● **Exercise description**:
The line containing "Definition goInit : Type" marks the end: write out exactly every line from the first line of the data below through that line, and only those.

● **Source data**:

Arguments mkInit {_ _}. Arguments gi_Name {_ _}. Arguments gi_Image {_ _}.
Arguments gi_Command {_ _}. Arguments gi_Args {_ _}. Arguments gi_Env {_ _}.
Arguments mkGoSpec {_ _ _ _ _}. Arguments gs_ImageName {_ _ _ _ _}.
Arguments gs_Context {_ _ _ _ _}. Arguments gs_ContextTimeoutSeconds {_ _ _ _ _}.
Arguments gs_PushRegistries {_ _ _ _ _}. Arguments gs_Registries {_ _ _ _ _}.
Arguments gs_BuildArgs {_ _ _ _ _}. Arguments gs_Labels {_ _ _ _ _}.
Arguments gs_CPU {_ _ _ _ _}. Arguments gs_Memory {_ _ _ _ _}.
Arguments gs_Resources {_ _ _ _ _}. Arguments gs_TimeoutSeconds {_ _ _ _ _}.
Arguments gs_ImageSizeLimit {_ _ _ _ _}. Arguments gs_PluginData {_ _ _ _ _}.
Arguments gs_DisableBuildCache {_ _ _ _ _}. Arguments gs_DisableLayerCacheExport {_ _ _ _ _}.
Arguments gs_MessageQueueName {_ _ _ _ _}. Arguments gs_InitContainers {_ _ _ _ _}.
Arguments mkGoStatus {_ _}. Arguments gt_PreviousState {_ _}. Arguments gt_State {_ _}.
Arguments gt_ImageURLs {_ _}. Arguments gt_ImageSize {_ _}. Arguments gt_ErrorMessage {_ _}.
Arguments gt_BuildStartedAt {_ _}. Arguments gt_BuildCompletedAt {_ _}.
Arguments mkGoBuild {_ _ _}. Arguments gb_TypeMeta {_ _ _}. Arguments gb_ObjectMeta {_ _ _}.
Arguments gb_Spec {_ _ _}. Arguments gb_Status {_ _ _}.
Arguments mkGoList {_ _}. Arguments gl_TypeMeta {_ _}. Arguments gl_ListMeta {_ _}.
Arguments gl_Items {_ _}.

(** The structs of Kubernetes inside the objects. *)
Record foreign_types := mkForeign {
  EnvVarT : Type;
  ObjectMetaT : Type;
  ResourcesT : Type;
  ListMetaT : Type;
  (** what their references refer to *)
  ForeignT : Type;
}.

Section memory.
Context (F : foreign_types).

Definition goInit : Type := InitContainerOf ref ref.
Definition goSpec : Type := SpecOf ref ref ref (ResourcesT F) ref.
Definition goStatus : Type := StatusOf ref ref.
Definition goBuild : Type := BuildOf (ObjectMetaT F) goSpec goStatus.
Definition goList : Type := ListOf (ListMetaT F) ref.

Inductive cell :=
| Strings (xs : list string)
| Registries (xs : list Registry)
| Map (m : gmap string string)
| Time (t : Z)
| EnvVars (xs : list (EnvVarT F))
| InitContainers (xs : list goInit)
| Builds (xs : list goBuild)
| PAuth (x : BasicAuthConfig)
| PRegistry (x : Registry)
| PInit (x : goInit)
| PSpec (x : goSpec)
| PStatus (x : goStatus)
| PBuild (x : goBuild)
| PList (x : goList)
| Foreign (x : ForeignT F).

End memory.

Notation heap F := (gmap loc (cell F)).

Arguments Strings {_}. Arguments Registries {_}. Arguments Map {_}. Arguments Time {_}.
Arguments EnvVars {_}. Arguments InitContainers {_}. Arguments Builds {_}. Arguments PAuth {_}.
Arguments PRegistry {_}. Arguments PInit {_}. Arguments PSpec {_}. Arguments PStatus {_}.
Arguments PBuild {_}. Arguments PList {_}. Arguments Foreign {_}.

● **Result below**:
Arguments mkInit {_ _}. Arguments gi_Name {_ _}. Arguments gi_Image {_ _}.
Arguments gi_Command {_ _}. Arguments gi_Args {_ _}. Arguments gi_Env {_ _}.
Arguments mkGoSpec {_ _ _ _ _}. Arguments gs_ImageName {_ _ _ _ _}.
Arguments gs_Context {_ _ _ _ _}. Arguments gs_ContextTimeoutSeconds {_ _ _ _ _}.
Arguments gs_PushRegistries {_ _ _ _ _}. Arguments gs_Registries {_ _ _ _ _}.
Arguments gs_BuildArgs {_ _ _ _ _}. Arguments gs_Labels {_ _ _ _ _}.
Arguments gs_CPU {_ _ _ _ _}. Arguments gs_Memory {_ _ _ _ _}.
Arguments gs_Resources {_ _ _ _ _}. Arguments gs_TimeoutSeconds {_ _ _ _ _}.
Arguments gs_ImageSizeLimit {_ _ _ _ _}. Arguments gs_PluginData {_ _ _ _ _}.
Arguments gs_DisableBuildCache {_ _ _ _ _}. Arguments gs_DisableLayerCacheExport {_ _ _ _ _}.
Arguments gs_MessageQueueName {_ _ _ _ _}. Arguments gs_InitContainers {_ _ _ _ _}.
Arguments mkGoStatus {_ _}. Arguments gt_PreviousState {_ _}. Arguments gt_State {_ _}.
Arguments gt_ImageURLs {_ _}. Arguments gt_ImageSize {_ _}. Arguments gt_ErrorMessage {_ _}.
Arguments gt_BuildStartedAt {_ _}. Arguments gt_BuildCompletedAt {_ _}.
Arguments mkGoBuild {_ _ _}. Arguments gb_TypeMeta {_ _ _}. Arguments gb_ObjectMeta {_ _ _}.
Arguments gb_Spec {_ _ _}. Arguments gb_Status {_ _ _}.
Arguments mkGoList {_ _}. Arguments gl_TypeMeta {_ _}. Arguments gl_ListMeta {_ _}.
Arguments gl_Items {_ _}.

(** The structs of Kubernetes inside the objects. *)
Record foreign_types := mkForeign {
  EnvVarT : Type;
  ObjectMetaT : Type;
  ResourcesT : Type;
  ListMetaT : Type;
  (** what their references refer to *)
  ForeignT : Type;
}.

Section memory.
Context (F : foreign_types).

Definition goInit : Type := InitContainerOf ref ref.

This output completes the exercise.